• Psychedelic Integration Therapy

    Psychedelic integration therapy does not refer to ingesting legal or illegal psychedelic substances during a therapy session. It can be supportive to sit with a therapist in a safe, non-judgmental safe, confidential space to process, explore, and share challenges and insights from non-ordinary states and the potential for personal transformation that they offer. While integration therapy varies from session to session, it can often include somatic, mindfulness, art, and talk interventions. I take a harm-reduction approach to promote education and safety in the psychedelic process appreciating the value of set and setting. In 2009, I completed my dissertation on Ayahuasca as an intervention for chronic, treatment resistant depression. I understand that often, the actual experience is only the beginning of a grander process and in an effort to meaningful incorporate the insights of such an experience it can be helpful to sit with a trained practitioner. 

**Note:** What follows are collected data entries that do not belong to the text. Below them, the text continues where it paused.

(** [generate_status_update_message]; an exception gives the last
    message. *)
Definition generate_status_update_message (complaint_id status : string)
    (d : Database.db) : string :=
  let on_error :=
    ("Your complaint " ++ complaint_id ++ " status is: " ++ status)%string in
  match Database.get_complaint_by_id d complaint_id with
  | Database.NotFound =>
      ("Complaint " ++ complaint_id ++ " not found.")%string
  | Database.InvalidStatus => on_error
  | Database.Found complaint =>
      match get_contextual_response
              (Database.p_complaint_details complaint) with
      | Some context =>
          status_message complaint_id status (cr_estimated_resolution context)
      | None => on_error
      end
  end.

End Retriever.

(** A sorting routine to run the retriever with: insertion of each index
    after the indices whose values are not larger. *)
Definition score_at (similarities : list Q) (i : nat) : Q :=
  default 0%Q (similarities !! i).

Fixpoint insert_index (similarities : list Q) (i : nat) (sorted : list nat)
    : list nat :=
  match sorted with
  | [] => [i]
  | j :: tl =>
      if Qle_bool (score_at similarities j) (score_at similarities i)
      then j :: insert_index similarities i tl
      else i :: sorted
  end.

Definition insertion_argsort (similarities : list Q) : list nat :=
  fold_left (fun acc i => insert_index similarities i acc)
    (seq 0 (length similarities)) [].

End RAGSystem.

(** ** api/api_server.py *)

Module ApiServer.
Import Models Database.

(** What an endpoint answers: the value it returns, or the HTTPException
    it raises. The detail of a 500 is given up to the text of the
    exception that it ends with. *)
Inductive reply (A : Type) : Type :=
| Ok (body : A)
| HTTPException (status_code : nat) (detail : string).
Arguments Ok {A} body.
Arguments HTTPException {A} status_code detail.

(** An endpoint that answers with an error leaves the database [d] as it
    was. *)
Definition kept_on_error {A : Type} (d : db) (r : reply A * db) : Prop :=
  match fst r with
  | Ok _ => True
  | HTTPException _ _ => snd r = d
  end.

(** The dictionary of [simulate_status_update], with its [.get] default. *)
Definition status_progression (current_status : ComplaintStatus)
    : ComplaintStatus :=
  match current_status with
  | REGISTERED => IN_PROGRESS
  | IN_PROGRESS => UNDER_REVIEW
  | UNDER_REVIEW => RESOLVED
  | _ => current_status
  end.

(** The two answers of [simulate_status_update]. *)
Inductive simulated : Type :=
| StatusChanged (complaint_id old_status new_status message : string)
| StatusKept (complaint_id status message : string).

(** [status_data.get("status")]: no value or null, a string, or a value
    of another type, of which only the truth value matters. *)
Inductive status_field : Type :=
| Absent
| Text (value : string)
| NonText (truth : bool).

Record status_updated : Type := mkStatusUpdated {
  u_message : string;
  u_complaint_id : string;
  u_new_status : string
}.

Record complaint_deleted : Type := mkComplaintDeleted {
  e_message : string;
  e_complaint_id : string
}.

Section Endpoints.
(** The collaborators of [rag_system], as in [RAGSystem]. *)
Variable similarity : string -> list Q.
Variable argsort : list Q -> list nat.

(** POST /register-complaint; [hex] is the [uuid4().hex] that the
    database draws, and a returned [None] is the function's null. *)
Definition register_complaint (d : db) (complaint : complaint_request)
    (hex : string) (now : Z) : reply (option complaint_response) * db :=
  let failed := HTTPException 500 "Error registering complaint: " in
  match RAGSystem.get_contextual_response similarity argsort
          (q_complaint_details complaint) with
  | None => (failed, d)
  | Some context =>
      let complaint :=
        match q_category complaint with
        | None =>
            mkComplaintRequest (q_name complaint) (q_mobile complaint)
              (q_complaint_details complaint)
              (Some (LLMHandler.categorize_complaint
                       (q_complaint_details complaint)))
        | Some _ => complaint
        end in
      match Database.register_complaint d complaint
              (generate_complaint_id hex) now with
      | Some (Found complaint_response, d') =>
          (Ok (Some complaint_response), d')
      | Some (NotFound, d') => (Ok None, d')
      | Some (InvalidStatus, d') => (failed, d')
      | None => (failed, d)
      end
  end.

(** GET /complaint-status/{complaint_id} *)
Definition get_complaint_status (d : db) (complaint_id : string)
    : reply complaint_response :=
  match get_complaint_by_id d complaint_id with
  | Found complaint => Ok complaint
  | NotFound => HTTPException 404 "Complaint not found"
  | InvalidStatus => HTTPException 500 "Error fetching complaint: "
  end.

(** PUT /update-complaint-status/{complaint_id} *)
Definition update_complaint_status (d : db) (complaint_id : string)
    (status : ComplaintStatus) (notes : option string) (now : Z)
    : reply string * db :=
  let (success, d') :=
    Database.update_complaint_status d complaint_id status notes now in
  if success then (Ok "Status updated successfully", d')
  else (HTTPException 404 "Complaint not found", d').

(** POST /simulate-status-update/{complaint_id} *)
Definition simulate_status_update (d : db) (complaint_id : string) (now : Z)
    : reply simulated * db :=
  match get_complaint_by_id d complaint_id with
  | NotFound => (HTTPException 404 "Complaint not found", d)
  | InvalidStatus => (HTTPException 500 "Error simulating update: ", d)
  | Found complaint =>
      let current_status := p_status complaint in
      let new_status := status_progression current_status in
      if negb (String.eqb (status_value new_status)
                 (status_value current_status))
      then
        let d' :=
          snd (Database.update_complaint_status d complaint_id new_status
                 (Some "Status updated automatically for demo") now) in
        let message :=
          RAGSystem.generate_status_update_message similarity argsort
            complaint_id (status_value new_status) d' in
        (Ok (StatusChanged complaint_id (status_value current_status)
               (status_value new_status) message), d')
      else
        (Ok (StatusKept complaint_id (status_value current_status)
               "No status change needed"), d)
  end.

(** PUT /admin/complaint/{complaint_id}/status *)
Definition update_complaint_status_admin (d : db) (complaint_id : string)
    (new_status : status_field) (now : Z) : reply status_updated * db :=
  let required := HTTPException 400 "Status is required" in
  let invalid := HTTPException 400 "Invalid status value" in
  match new_status with
  | Absent => (required, d)
  | NonText truth => (if truth then invalid else required, d)
  | Text value =>
      if (PyStr.len value =? 0)%nat then (required, d)
      else
        match status_of_value value with
        | None => (invalid, d)
        | Some status_enum =>
            match get_complaint_by_id d complaint_id with
            | NotFound => (HTTPException 404 "Complaint not found", d)
            | InvalidStatus =>
                (HTTPException 500 "Failed to update status: ", d)
            | Found complaint =>
                let d' :=
                  snd (Database.update_complaint_status d complaint_id
                         status_enum (Some "Updated by admin") now) in
                (Ok (mkStatusUpdated "Status updated successfully"
                       complaint_id value), d')
            end
        end
  end.

(** DELETE /admin/complaint/{complaint_id} *)
Definition delete_complaint_admin (d : db) (complaint_id : string)
    : reply complaint_deleted * db :=
  match get_complaint_by_id d complaint_id with
  | NotFound => (HTTPException 404 "Complaint not found", d)
  | InvalidStatus => (HTTPException 500 "Failed to delete complaint: ", d)
  | Found complaint =>
      let (success, d') := Database.delete_complaint d complaint_id in
      if success
      then (Ok (mkComplaintDeleted "Complaint deleted successfully"
                  complaint_id), d')
      else (HTTPException 500 "Failed to delete complaint", d')
  end.

(** The database after [simulate_status_update] has been called at each
    of the times [nows]. *)
Definition simulate_repeatedly (d : db) (complaint_id : string)
    (nows : list Z) : db :=
  fold_left (fun d now => snd (simulate_status_update d complaint_id now))
    nows d.

End Endpoints.

End ApiServer.

(** ** frontend/app.py *)

Module App.
Import PyStr Re Models.

(** *** Validators *)

(** [^\+?[1-9]\d{9,14}$] *)
Definition mobile_pattern : regex :=
  cat [Bol; opt (chr "+"); Cls (between 49 57); rep digit 9 14; Eol].

Definition validate_mobile (mobile : string) : bool :=
  bool_decide (is_Some (re_match mobile_pattern (strip mobile))).

Definition validate_name (name : string) : bool :=
  let name := strip name in
  (* basic length check *)
  if (len name <? 2)%nat || (50 <? len name)%nat then false
  (* must contain at least one letter *)
  else if negb (existsb is_alpha (chars name)) then false
  (* reject only obvious non-names *)
  else if mem (lower name) ["help"; "what"; "yes"; "no"; "ok"] then false
  else true.

(** The shape [validate_mobile] asks for, read off its pattern: an
    optional [+], a digit from 1 to 9, then 9 to 14 digits. *)
Definition mobile_shape (text : list ascii) : bool :=
  let digits :=
    match text with
    | c :: rest => if Ascii.eqb c "+" then rest else text
    | [] => []
    end in
  match digits with
  | d :: ds =>
      between 49 57 d && forallb is_digit ds
      && (9 <=? length ds)%nat && (length ds <=? 14)%nat
  | [] => false
  end.

(** *** Extracted information: the dictionary the extractors fill *)

Record extracted : Type := mkExtracted {
  x_mobile : option string;
  x_complaint_id : option string;
  x_name : option string;
  x_email : option string;
  x_urgency : option string
}.

(** Character classes of the patterns *)
Definition sep_class (c : ascii) : bool := one_of "-." c || is_space c.
  (* [-.\s] *)
Definition clean_class (c : ascii) : bool := one_of "-.()" c || is_space c.
  (* [-.\s()] *)
Definition letter_space (c : ascii) : bool := is_alpha c || is_space c.
  (* [a-zA-Z\s] *)
Definition upper_digit (c : ascii) : bool := is_upper c || is_digit c.
  (* [A-Z0-9] *)
Definition lower_digit (c : ascii) : bool := is_lower c || is_digit c.
  (* [a-z0-9] *)

(** *** [extract_user_details] *)

Definition details_mobile_patterns : list regex :=
  [ (* \+\d{1,3}[-.\s]?\d{10,14} *)
    cat [chr "+"; rep digit 1 3; opt (Cls sep_class); rep digit 10 14];
    (* \b\d{10,15}\b *)
    cat [Wb; rep digit 10 15; Wb];
    (* \(\d{3}\)\s?\d{3}[-.\s]?\d{4} *)
    cat [chr "("; exactly digit 3; chr ")"; opt space; exactly digit 3;
         opt (Cls sep_class); exactly digit 4] ].

Definition details_name_patterns : list regex :=
  [ (* (?:my name is|i am|i\'m|name is|call me)\s+([a-zA-Z\s]{2,30}) *)
    cat [alt [lit "my name is"; lit "i am"; lit "i'm"; lit "name is";
              lit "call me"];
         plus space; Grp (rep (Cls letter_space) 2 30)];
    (* ^([A-Z][a-z]+(?:\s+[A-Z][a-z]+)+) *)
    cat [Bol;
         Grp (cat [Cls is_upper; plus (Cls is_lower);
                   plus (cat [plus space; Cls is_upper;
                              plus (Cls is_lower)])])] ].

(** CMP[A-Z0-9]{8} *)
Definition details_id_pattern : regex :=
  cat [lit "CMP"; exactly (Cls upper_digit) 8].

    My training is based on an integration model called the Holistic Model for a Balanced Life and includes domains of Body, Mind, Spirit, Community (including personal relationships), and Natural Environment. The creators of this model organize integration around a three-part framework of returning from the psychedelic experience (with a focus on capturing a narrative of the experience), understanding the experience (identifying themes present within the experience and decoding the content), and implementing concrete integration practices. The model draws from interpretations of Indigenous understandings and practices. Congruent with the Holistic Model for a Balanced Life, the focus is on integrating body-centered, mind-centered, spirit-centered, community-centered, and environment-centered experiences, followed by sharing one’s transformations with the world, for the purpose of moving oneself and one’s life in the direction of holism.